Visto lo visto, no me extraña en absoluto que si con cosas tan nimias -y sin razón por su parte- ciudadanos presuntamente normales se ponen así, esta sociedad se esté yendo directamente al garete.
Más de lo mismo
Lamento volver a insistir en el tema, pero una de dos: O el número de tontos se ha multiplicado exponencialmente a causa de la pandemia, o a mí me están tocando muchos más de lo que resultaría estadísticamente esperable. El interior era bastante amplio y había tres cajeros en una pared, lo suficientemente separados como para que no hubiera ninguna nota restringiendo su uso, detalle éste importante. Dos de ellos, el central y uno de los laterales estaban ocupados en ese momento, mientras el otro lateral permanecía libre. Había un individuo esperando, pero como vi que no hacía el menor ademán de usarlo, me dirigí a él.

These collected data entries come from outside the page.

(* ===== verification/ExecPolicy.v ===== *)
(** * The exec policy: [execpolicy/src/{decision,rule,policy,executable_name,error}.rs]

    Prefix rules keyed by their first token, the strictest decision among the
    matches, basename fallback for programs given by path, and network rules.
    [shlex] and the [Debug] rendering of rules are parameters. *)

From S2P Require Import Prelude Paths.
Local Open Scope str_scope.

(** ** [error.rs] *)

Record TextPosition : Type := mkTextPosition { tp_line : nat; tp_column : nat }.
Record TextRange : Type := mkTextRange { tr_start : TextPosition; tr_end : TextPosition }.
Record ErrorLocation : Type := mkErrorLocation { el_path : str; el_range : TextRange }.

Section error.
Context {StarlarkError : Type}.

Inductive Error : Type :=
| InvalidDecision (s : str)
| InvalidPattern (s : str)
| InvalidExample (s : str)
| InvalidRule (s : str)
| ExampleDidNotMatch (rules examples : list str) (location : option ErrorLocation)
| ExampleDidMatch (rule example : str) (location : option ErrorLocation)
| Starlark (e : StarlarkError).

Definition with_location (self : Error) (location : ErrorLocation) : Error :=
  match self with
  | ExampleDidNotMatch rules examples None => ExampleDidNotMatch rules examples (Some location)
  | ExampleDidMatch rule example None => ExampleDidMatch rule example (Some location)
  | other => other
  end.

(** [starlark_span] is the location of a Starlark error's span. *)
Definition location (starlark_span : StarlarkError -> option ErrorLocation) (self : Error)
  : option ErrorLocation :=
  match self with
  | ExampleDidNotMatch _ _ location | ExampleDidMatch _ _ location => location
  | Starlark err => starlark_span err
  | _ => None
  end.
End error.
Arguments Error StarlarkError : clear implicits.

(** ** [decision.rs] *)

Inductive Decision : Type := Allow | Prompt | Forbidden.

#[global] Instance decision_eq_dec : EqDecision Decision.
Proof. solve_decision. Defined.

Bien, pues el interfecto, que a su limitada capacidad mental debía sumar unas considerables tendencias inquisitoriales, me increpó diciendo que había gente esperando -es decir, él- antes que yo. Yo le respondí que ese cajero estaba vacío y no había mostrado interés en usarlo, tras lo cual me saltó con la inevitable tabarra de la distancia de seguridad y bla, bla, bla... por supuesto según su particular criterio, dado que como he comentado no había nota que lo advirtiera y, paradójicamente, no era el central el que permanecía vacío, lo que hubiera permitido una mayor distancia -exagerada, diría yo- entre los usuarios de los dos laterales, sino uno de estos últimos, por lo que la separación era la misma que desde cualquiera de los otros dos.
Podía haberle mandado a hacer gárgaras, pero preferí torearle un poco. Me aparté del cajero de la discordia y le dije que lo tenía a su disposición. Y entonces, ¡oh milagro!, dejó de parecerle peligroso -era el mismo que no había querido usar, y el vecino seguía ocupado- y corrió a él cual niño tras columpio por si acaso yo se lo fuera a robar. Claro está que no me iba a quedar callado, así que le dediqué otra serie de comentarios mordaces diciéndole que estuviera tranquilo, ya que así no se podría contagiar ni pasarle nada malo.
En ese momento quedó libre el del otro extremo, el cual procedí a usar. Pero el individuo, como buen cretino que era, seguía farfullando, así que le dediqué unas cuantas estocadas verbales más del estilo de que luego a lo mejor se iría a una terraza de bar. Se picó respondiendo que él no iba a las terrazas, a lo cual le respondí muy educadamente que yo tampoco. Rematé la faena diciendo en voz suficientemente alta que cada cual era muy libre de tener miedo -en realidad estaba pensando en que cada cual era libre de ser maniático o imbécil, pero como estábamos en un lugar público y había otras personas me lo callé-, pero que los demás no teníamos por qué aguantarlos. Y como ya había sacado el dinero me marché dejándole todavía allí, aunque con escasas esperanzas de que la suerte de varas hubiera resultado efectiva, ya que por desgracia la estupidez suele ser una enfermedad habitualmente incurable.